*RECORDS FOR THE TASK*:
(** * Hybrid retrieval and conversational orchestration: a shallow embedding

    The development follows the JavaScript sources of the rental assistant:

    - [Js]            the fragment of JavaScript values and built-ins the
                      sources rely on (truthiness, [trim], [split],
                      [parseInt], [isNaN], [toString], [Array.prototype.sort]);
    - [Rental]        [src/models/rental.js]: [RentalModel.buildSearchQuery]
                      and the meaning of the queries it builds;
    - [VectorSearch]  [src/services/vector-search.service.js]:
                      [buildVectorSearchFilter] and [hybridSearch];
    - [Conversation]  [src/models/conversation.js]: [addMessage] and
                      [getConversationHistory] over a session store;
    - [Agent]         [src/agents/rental-rag-agent.js]:
                      [extractToolCallsFromResult], [extractSearchMetadata]
                      and [chat];
    - [Chat]          [src/controllers/chat.controller.js]:
                      [handleChatMessage];
    - [Listing]       [src/models/rental.js] and its controller: [findById]
                      and the pagination of [findMany];
    - [Lexical]       [traditionalSearch] and [getPropertyById] of the
                      service, and the details tool of the agent;
    - [Sessions]      [deleteConversation] of the session store;
    - [Streaming]     [handleStreamChat] and the history route.

    Definitions come first; the properties of the specification follow,
    and then further properties of the same code. *)

From Stdlib Require Import ZArith QArith Lqa Ascii DecimalString.
From stdpp Require Import gmap strings list fin_maps.

Set Warnings "-register-all".
Local Open Scope Z_scope.

(* ===================================================================== *)
(** * JavaScript values and built-ins                                     *)
(* ===================================================================== *)

Module Js.

(** A JavaScript number that reaches the code as an identifier, a price,
    a count or a limit: [NaN] or an integer value.  The numbers a text is
    read as are doubles (see [to_double]); the two infinities are left
    out, and so are the texts that are read as one, of more than 308
    digits. *)
Inductive JsNum :=
| NaN
| Num (z : Z).

(** Values found in parameter maps, tool arguments, queries and stored
    documents.  [VOid] is a driver [ObjectId], kept as its 24 lower-case
    hexadecimal digits. *)
Inductive JsVal :=
| VUndef
| VNull
| VBool (b : bool)
| VNum (n : JsNum)
| VStr (s : string)
| VOid (hex : string)
| VArr (items : list JsVal)
| VObj (fields : gmap string JsVal).

(** The outcome of code that may throw. *)
Inductive Result (A : Type) :=
| Ok (a : A)
| Throw (e : string).
Arguments Ok {A} a.
Arguments Throw {A} e.

Definition bind {A B} (r : Result A) (k : A → Result B) : Result B :=
  match r with
  | Ok a => k a
  | Throw e => Throw e
  end.

(** [if (v)], [v || d], [!v]. *)
Definition truthy (v : JsVal) : bool :=
  match v with
  | VUndef | VNull => false
  | VBool b => b
  | VNum NaN => false
  | VNum (Num z) => negb (z =? 0)
  | VStr s => negb (String.eqb s "")
  | VOid _ | VArr _ | VObj _ => true
  end.

Definition or_else (v d : JsVal) : JsVal := if truthy v then v else d.

(** [v === 'true'] *)
Definition is_string_true (v : JsVal) : bool :=
  match v with
  | VStr s => String.eqb s "true"
  | _ => false
  end.

(** A parameter with a default value: the default replaces [undefined]. *)
Definition or_default (d v : JsVal) : JsVal :=
  match v with
  | VUndef => d
  | _ => v
  end.

(** [o.k] on a plain object: [undefined] when the key is absent. *)
Definition prop (o : gmap string JsVal) (k : string) : JsVal :=
  default VUndef (o !! k).

(** [v?.k] and [v.k] on a value that is not [null] or [undefined]: only
    objects carry the keys the sources read. *)
Definition opt_prop (v : JsVal) (k : string) : JsVal :=
  match v with
  | VObj o => prop o k
  | _ => VUndef
  end.

(** ** Strings *)

Fixpoint trimStart (s : string) : string :=
  match s with
  | String c r => if Ascii.is_space c then trimStart r else s
  | EmptyString => EmptyString
  end.

Definition trim (s : string) : string :=
  String.rev (trimStart (String.rev (trimStart s))).

(** [s.split(sep)] for a one-character separator. *)
Fixpoint split_go (sep : ascii) (cur : string) (s : string) : list string :=
  match s with
  | EmptyString => [String.rev cur]
  | String c r =>
      if Ascii.eqb c sep then String.rev cur :: split_go sep EmptyString r
      else split_go sep (String c cur) r
  end.

Definition split (sep : ascii) (s : string) : list string :=
  split_go sep EmptyString s.

Fixpoint join (sep : string) (l : list string) : string :=
  match l with
  | [] => ""
  | [s] => s
  | s :: r => s +:+ sep +:+ join sep r
  end.

(** [hay.includes(needle)] *)
Fixpoint starts_with (needle hay : string) : bool :=
  match needle, hay with
  | EmptyString, _ => true
  | String a n, String b h => Ascii.eqb a b && starts_with n h
  | String _ _, EmptyString => false
  end.

Fixpoint includes (needle hay : string) : bool :=
  starts_with needle hay ||
  match hay with
  | EmptyString => false
  | String _ h => includes needle h
  end.

Definition hex_value (c : ascii) : option Z :=
  let n := Z.of_nat (nat_of_ascii c) in
  if (48 <=? n) && (n <=? 57) then Some (n - 48)
  else if (97 <=? n) && (n <=? 102) then Some (n - 87)
  else if (65 <=? n) && (n <=? 70) then Some (n - 55)
  else None.

Definition digit_value (radix : Z) (c : ascii) : option Z :=
  match hex_value c with
  | Some d => if d <? radix then Some d else None
  | None => None
  end.

Definition lower (c : ascii) : ascii :=
  let n := nat_of_ascii c in
  if (65 <=? n)%nat && (n <=? 90)%nat then ascii_of_nat (n + 32) else c.

Fixpoint toLowerCase (s : string) : string :=
  match s with
  | EmptyString => EmptyString
  | String c r => String (lower c) (toLowerCase r)
  end.

Fixpoint all_chars (p : ascii → bool) (s : string) : bool :=
  match s with
  | EmptyString => true
  | String c r => p c && all_chars p r
  end.

(** The longest prefix of digits of the radix, read as a number, with the
    count of digits read. *)
Fixpoint read_digits (radix : Z) (acc : Z) (count : nat) (s : string)
  : Z * nat * string :=
  match s with
  | EmptyString => (acc, count, s)
  | String c r =>
      match digit_value radix c with
      | Some d => read_digits radix (acc * radix + d) (S count) r
      | None => (acc, count, s)
      end
  end.

Definition strip_sign (s : string) : bool * string :=
  match s with
  | String "-"%char r => (true, r)
  | String "+"%char r => (false, r)
  | _ => (false, s)
  end.

Definition strip_hex_prefix (s : string) : option string :=
  match s with
  | String "0"%char (String "x"%char r)
  | String "0"%char (String "X"%char r) => Some r
  | _ => None
  end.

(** The double nearest to an integer.  An integer of at most 53 bits is a
    double; a longer one is rounded to its 53 leading bits, to the nearest
    double, and to the one with an even last bit when it lies half-way. *)
Definition to_double (z : Z) : Z :=
  let a := Z.abs z in
  let e := Z.log2 a - 52 in
  if e <=? 0 then z
  else
    let q := a / 2 ^ e in
    let r := a mod 2 ^ e in
    let half := 2 ^ (e - 1) in
    let q := if (half <? r) || ((r =? half) && Z.odd q) then q + 1 else q in
    Z.sgn z * (q * 2 ^ e).
Definition cache_set (key : string) (v : cert_info) : M unit :=
  fun w => (Returns tt, {| cert_cache := <[key := v]> (cert_cache w); wire := wire w |}).

Declare Scope py_scope.
Delimit Scope py_scope with py.
Notation "x <- c ;; k" := (bind c (fun x => k))
  (at level 100, c at next level, right associativity) : py_scope.
Notation "c ;;; k" := (bind c (fun _ => k))
  (at level 100, right associativity) : py_scope.
Local Open Scope py_scope.

(** A blocking [connect] without a timeout: the operating system itself
    gives up on a peer that never answers, and the call raises
    [TimeoutError]. *)
Definition connect (r : reply unit) : outcome unit :=
  match r with
  | Answer _ a => Returns a
  | Failure _ e => Raises e
  | Silent => Raises TimeoutError
  end.

(** [socket.create_connection((host, 443))] followed by
    [context.wrap_socket(sock, server_hostname=host)]; both are called
    without a timeout, so the socket default ([None]) applies: the handshake
    waits for the peer as long as it takes. *)
Definition open_tls (net : network) (host : string) : M session :=
  sent (TcpConnect host 443) ;;;
  lift (connect (tcp_connect net host 443)) ;;;
  sent (TlsHandshake host) ;;;
  lift (await None TimeoutError (tls_handshake net host)).

(** ** Certificate Retriever *)

(** [x[0] for x in name]: the first pair of every RDN; an empty RDN has no
    element 0. *)
Fixpoint first_pairs (name : list rdn) : outcome (list (string * string)) :=
  match name with
  | [] => Returns []
  | x :: rest =>
      match x with
      | [] => Raises IndexError
      | kv :: _ =>
          match first_pairs rest with
          | Returns kvs => Returns (kv :: kvs)
          | Raises e => Raises e
          | Blocks => Blocks
          end
      end
  end.

(** [dict(pairs)]: pairs are inserted from left to right, a later pair
    replaces an earlier one with the same key. *)
Definition dict (pairs : list (string * string)) : gmap string string :=
  foldl (fun m kv => <[kv.1 := kv.2]> m) ∅ pairs.

(** [d[key]] on a dictionary with an optional entry. *)
Definition subscript {A} (key : string) (entry : option A) : M A :=
  match entry with
  | Some v => ret v
  | None => raise (KeyError key)
  end.

(** [d.get(key, default)]. *)
Definition get_default {A} (entry : option A) (default : A) : A :=
  match entry with
  | Some v => v
  | None => default
  end.

(** Lines 49 to 59 of [get_cert_info]: from the peer certificate to the
    [cert_info] dictionary. *)
Definition cert_info_of (domain : string) (cert : peercert) : M cert_info :=
  issuer_name <- subscript "issuer" (cert_issuer cert) ;;
  issuer_pairs <- lift (first_pairs issuer_name) ;;
  let issuer := dict issuer_pairs in
  subject_name <- subscript "subject" (cert_subject cert) ;;
  subject_pairs <- lift (first_pairs subject_name) ;;
  let subject := dict subject_pairs in
  not_before <- subscript "notBefore" (notBefore cert) ;;
  not_after <- subscript "notAfter" (notAfter cert) ;;
  ret {| domain := domain;
         issuer := get_default (issuer !! "organizationName") "Unknown";
         valid_from := not_before;
         valid_to := not_after;
         serial_number := get_default (serialNumber cert) "N/A";
         is_self_signed := bool_decide (issuer = subject) |}.

Definition get_cert_info (net : network) (domain : string) : M cert_info :=
  cached <- cache_get domain ;;
  match cached with
  | Some info => ret info
  | None =>
      ssock <- open_tls net domain ;;
      let cert := getpeercert ssock in
      info <- cert_info_of domain cert ;;
      cache_set domain info ;;;
      ret info
  end.

(** ** Transparency Log Correlator *)

Definition CRTSH_URL (domain : string) : string :=
  "https://crt.sh/?q=" ++ domain ++ "&output=json".

(** [requests.get(url, timeout=10)]: the timeout bounds each wait on the
    socket, not the request as a whole. *)
Definition requests_get (net : network) (url : string) (timeout : N) : M response :=
  sent (HttpGet url) ;;;
  lift (await (Some timeout) RequestsTimeout (http_get net url)).

(** [response.json()]. *)
Definition response_json (r : response) : M json :=
  match body_json r with
  | Some v => ret v
  | None => raise JSONDecodeError
  end.

Definition check_cert_transparency (net : network) (domain : string) : M json :=
  try_except
    (response <- requests_get net (CRTSH_URL domain) 10 ;;
     if status_code response =? 200 then response_json response
     else ret (JArr []))
    (fun e => ret (JArr [])).

(** ** Cipher Strength Analyzer *)

(** [needle in haystack] on [str]: substring test. *)
Fixpoint str_in (needle haystack : string) : bool :=
  String.prefix needle haystack ||
  match haystack with
  | EmptyString => false
  | String _ rest => str_in needle rest
  end.

Record cipher_info : Type := {
  cipher_name : string;
  protocol : string;
  bits : Z;
  is_weak : bool
}.

Definition analyze_cipher_strength (net : network) (domain : string)
  : M (option cipher_info) :=
  try_except
    (ssock <- open_tls net domain ;;
     match cipher ssock with
     | None => raise TypeError
     | Some (c0, c1, c2) =>
         ret (Some {| cipher_name := c0;
                      protocol := c1;
                      bits := c2;
                      is_weak := str_in "RC4" c0 || str_in "DES" c0 || (c2 <? 128) |})
     end)
    (fun e => ret None).

(** ** Expiry Calculator *)

(** A naive [datetime.datetime]. *)
Record datetime : Type := {
  year : Z;
  month : Z;
  day : Z;
  hour : Z;
  minute : Z;
  second : Z;
  microsecond : Z
}.

(** A normalised [datetime.timedelta]. *)
Record timedelta : Type := {
  days : Z;
  seconds : Z;
  microseconds : Z
}.

Definition is_leap (y : Z) : bool :=
  (y mod 4 =? 0) && (negb (y mod 100 =? 0) || (y mod 400 =? 0)).

Definition days_before_year (y : Z) : Z :=
  let p := y - 1 in p * 365 + p / 4 - p / 100 + p / 400.

Definition days_in_month (y m : Z) : Z :=
  if (m =? 2) && is_leap y then 29
  else nth (Z.to_nat m) [-1; 31; 28; 31; 30; 31; 30; 31; 31; 30; 31; 30; 31] 0.

Definition days_before_month (y m : Z) : Z :=
  nth (Z.to_nat m) [-1; 0; 31; 59; 90; 120; 151; 181; 212; 243; 273; 304; 334] 0
  + (if (2 <? m) && is_leap y then 1 else 0).

Definition ymd2ord (y m d : Z) : Z :=
  days_before_year y + days_before_month y m + d.

Definition toordinal (t : datetime) : Z := ymd2ord (year t) (month t) (day t).

(** [timedelta(days, seconds, microseconds)] on integers: the carries of
    the constructor, with Python's flooring [divmod]. *)
Definition mk_timedelta (d s us : Z) : timedelta :=
  let s := s + us / 1000000 in
  let us := us mod 1000000 in
  let d := d + s / 86400 in
  let s := s mod 86400 in
  {| days := d; seconds := s; microseconds := us |}.

(** [a - b] on two naive datetimes. *)
Definition datetime_sub (a b : datetime) : timedelta :=
  let secs1 := second a + minute a * 60 + hour a * 3600 in
  let secs2 := second b + minute b * 60 + hour b * 3600 in
  mk_timedelta (toordinal a - toordinal b) (secs1 - secs2)
               (microsecond a - microsecond b).

(** The range checks of the [datetime] constructor. *)
Definition datetime_ok (t : datetime) : bool :=
  (1 <=? year t) && (year t <=? 9999) &&
  (1 <=? month t) && (month t <=? 12) &&
  (1 <=? day t) && (day t <=? days_in_month (year t) (month t)) &&
  (0 <=? hour t) && (hour t <=? 23) &&
  (0 <=? minute t) && (minute t <=? 59) &&
  (0 <=? second t) && (second t <=? 59) &&
  (0 <=? microsecond t) && (microsecond t <=? 999999).

(** *** [datetime.strptime(s, "%b %d %H:%M:%S %Y %Z")] *)

Definition is_space (c : ascii) : bool :=
  let n := nat_of_ascii c in
  (n =? 32)%nat || ((9 <=? n)%nat && (n <=? 13)%nat)
  || ((28 <=? n)%nat && (n <=? 31)%nat).

Definition is_digit (c : ascii) : bool :=
  let n := nat_of_ascii c in (48 <=? n)%nat && (n <=? 57)%nat.

Definition lower (c : ascii) : ascii :=
  let n := nat_of_ascii c in
  if (65 <=? n)%nat && (n <=? 90)%nat then ascii_of_nat (n + 32) else c.

Fixpoint lowercase (s : string) : string :=
  match s with
  | EmptyString => EmptyString
  | String c rest => String (lower c) (lowercase rest)
  end.

(** The longest prefix whose characters satisfy [p], and what follows. *)
Fixpoint span (p : ascii -> bool) (s : string) : string * string :=
  match s with
  | EmptyString => (EmptyString, EmptyString)
  | String c rest =>
      if p c then let (a, b) := span p rest in (String c a, b)
      else (EmptyString, s)
  end.

Fixpoint digits_value (acc : Z) (s : string) : Z :=
  match s with
  | EmptyString => acc
  | String c rest => digits_value (acc * 10 + (Z.of_nat (nat_of_ascii c) - 48)) rest
  end.

(** A decimal field of [lo] to [hi] digits at the head of [s]. *)
Definition number (lo hi : nat) (s : string) : option (Z * string) :=
  let (ds, rest) := span is_digit s in
  let n := String.length ds in
  if (lo <=? n)%nat && (n <=? hi)%nat then Some (digits_value 0 ds, rest)
  else None.

(** One or more whitespace characters ([\s+]). *)
Definition spaces (s : string) : option string :=
  let (sp, rest) := span is_space s in
  match sp with
  | EmptyString => None
  | _ => Some rest
  end.

Definition expect (c : ascii) (s : string) : option string :=
  match s with
  | String c' rest => if Ascii.eqb c c' then Some rest else None
  | EmptyString => None
  end.

Definition month_names : list string :=
  ["jan"; "feb"; "mar"; "apr"; "may"; "jun";
   "jul"; "aug"; "sep"; "oct"; "nov"; "dec"].

Fixpoint index_of (x : string) (l : list string) (i : Z) : option Z :=
  match l with
  | [] => None
  | y :: rest => if String.eqb x y then Some i else index_of x rest (i + 1)
  end.

(** [%b]: an abbreviated month name of the C locale, in any letter case. *)
Definition month_abbr (s : string) : option (Z * string) :=
  let name := lowercase (substring 0 3 s) in
  match index_of name month_names 1 with
  | Some m => Some (m, substring 3 (String.length s - 3) s)
  | None => None
  end.

(** [%Z]: [UTC] or [GMT] in any letter case, up to the end of the input.
    The names of the machine's local zone, which [strptime] takes as well,
    are left out: certificates carry [GMT]. *)
Definition zone (s : string) : bool :=
  let z := lowercase s in String.eqb z "utc" || String.eqb z "gmt".

(** The parse itself, on ASCII input; [None] stands for the [ValueError] of
    [strptime], whether the text does not match the format or the fields
    are out of range for [datetime]. *)
Definition parse_cert_date (s : string) : option datetime :=
  '(mo, s) ← month_abbr s;
  s ← spaces s;
  '(d, s) ← number 1 2 s;
  s ← spaces s;
  '(h, s) ← number 1 2 s;
  s ← expect ":" s;
  '(mi, s) ← number 1 2 s;
  s ← expect ":" s;
  '(sec, s) ← number 1 2 s;
  s ← spaces s;
  '(y, s) ← number 4 4 s;
  s ← spaces s;
  if zone s then
    let t := {| year := y; month := mo; day := d; hour := h; minute := mi;
                second := sec; microsecond := 0 |} in
    if datetime_ok t then Some t else None
  else None.

Definition strptime (s : string) : outcome datetime :=
  match parse_cert_date s with
  | Some t => Returns t
  | None => Raises ValueError
  end.

(** [utcnow] is the reading of the clock, [datetime.utcnow()]. *)
Definition days_until_expiry (utcnow : datetime) (expiry_date : string) : outcome Z :=
  match strptime expiry_date with
  | Returns expiry => Returns (days (datetime_sub expiry utcnow))
  | Raises e => Raises e
  | Blocks => Blocks
  end.

(** ** Report layer: the branches of [main] *)

(** [str(n)] on an [int]. *)
Definition str (n : Z) : string := NilEmpty.string_of_int (Z.to_int n).

(** Line 160: the mark shown next to the number of days left. *)
Definition expiry_status (days_left : Z) : string :=
  if 30 <? days_left then "✅"
  else if 0 <? days_left then "⚠️"
  else "❌".

(** Line 161. *)
Definition status_line (days_left : Z) : string :=
  "Status: " ++ expiry_status days_left ++ " " ++ str days_left ++ " days remaining".

(** The Check Ciphers branch: the new content of the output pane. *)
Definition on_check_ciphers (net : network) (domain output : string) : M string :=
  cipher_info <- analyze_cipher_strength net domain ;;
  match cipher_info with
  | Some c =>
      let output := output ++ String "010" "=== Cipher Analysis ===" ++ String "010" "" in
      let output := output ++ "Protocol: " ++ protocol c ++ String "010" "" in
      let output := output ++ "Cipher: " ++ cipher_name c ++ " (" ++ str (bits c)
                    ++ " bits)" ++ String "010" "" in
      let output :=
        if is_weak c
        then output ++ "❌ WEAK CIPHER DETECTED - Consider upgrading!" ++ String "010" ""
        else output ++ "✅ Cipher strength appears secure" ++ String "010" "" in
      ret output
  | None => ret output
  end.

Definition digit (n : Z) : ascii := ascii_of_nat (48 + Z.to_nat (n mod 10)).

Definition pad2 (n : Z) : string := String (digit (n / 10)) (String (digit n) "").
Definition pad4 (n : Z) : string := pad2 (n / 100) ++ pad2 (n mod 100).
Definition pad6 (n : Z) : string := pad2 (n / 10000) ++ pad4 (n mod 10000).

(** [datetime.isoformat()] of a naive datetime. *)
Definition isoformat (t : datetime) : string :=
  pad4 (year t) ++ "-" ++ pad2 (month t) ++ "-" ++ pad2 (day t) ++ "T" ++
  pad2 (hour t) ++ ":" ++ pad2 (minute t) ++ ":" ++ pad2 (second t) ++
  (if microsecond t =? 0 then "" else "." ++ pad6 (microsecond t)).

*TASK DETAILS*: Output nothing but the line containing "(** Line 161. *)" and each line after it in the entries above, exactly as written.

*TASK SOLUTION*:
(** Line 161. *)
Definition status_line (days_left : Z) : string :=
  "Status: " ++ expiry_status days_left ++ " " ++ str days_left ++ " days remaining".

(** The Check Ciphers branch: the new content of the output pane. *)
Definition on_check_ciphers (net : network) (domain output : string) : M string :=
  cipher_info <- analyze_cipher_strength net domain ;;
  match cipher_info with
  | Some c =>
      let output := output ++ String "010" "=== Cipher Analysis ===" ++ String "010" "" in
      let output := output ++ "Protocol: " ++ protocol c ++ String "010" "" in
      let output := output ++ "Cipher: " ++ cipher_name c ++ " (" ++ str (bits c)
                    ++ " bits)" ++ String "010" "" in
      let output :=
        if is_weak c
        then output ++ "❌ WEAK CIPHER DETECTED - Consider upgrading!" ++ String "010" ""
        else output ++ "✅ Cipher strength appears secure" ++ String "010" "" in
      ret output
  | None => ret output
  end.

Definition digit (n : Z) : ascii := ascii_of_nat (48 + Z.to_nat (n mod 10)).

Definition pad2 (n : Z) : string := String (digit (n / 10)) (String (digit n) "").
Definition pad4 (n : Z) : string := pad2 (n / 100) ++ pad2 (n mod 100).
Definition pad6 (n : Z) : string := pad2 (n / 10000) ++ pad4 (n mod 10000).

(** [datetime.isoformat()] of a naive datetime. *)
Definition isoformat (t : datetime) : string :=
  pad4 (year t) ++ "-" ++ pad2 (month t) ++ "-" ++ pad2 (day t) ++ "T" ++
  pad2 (hour t) ++ ":" ++ pad2 (minute t) ++ ":" ++ pad2 (second t) ++
  (if microsecond t =? 0 then "" else "." ++ pad6 (microsecond t)).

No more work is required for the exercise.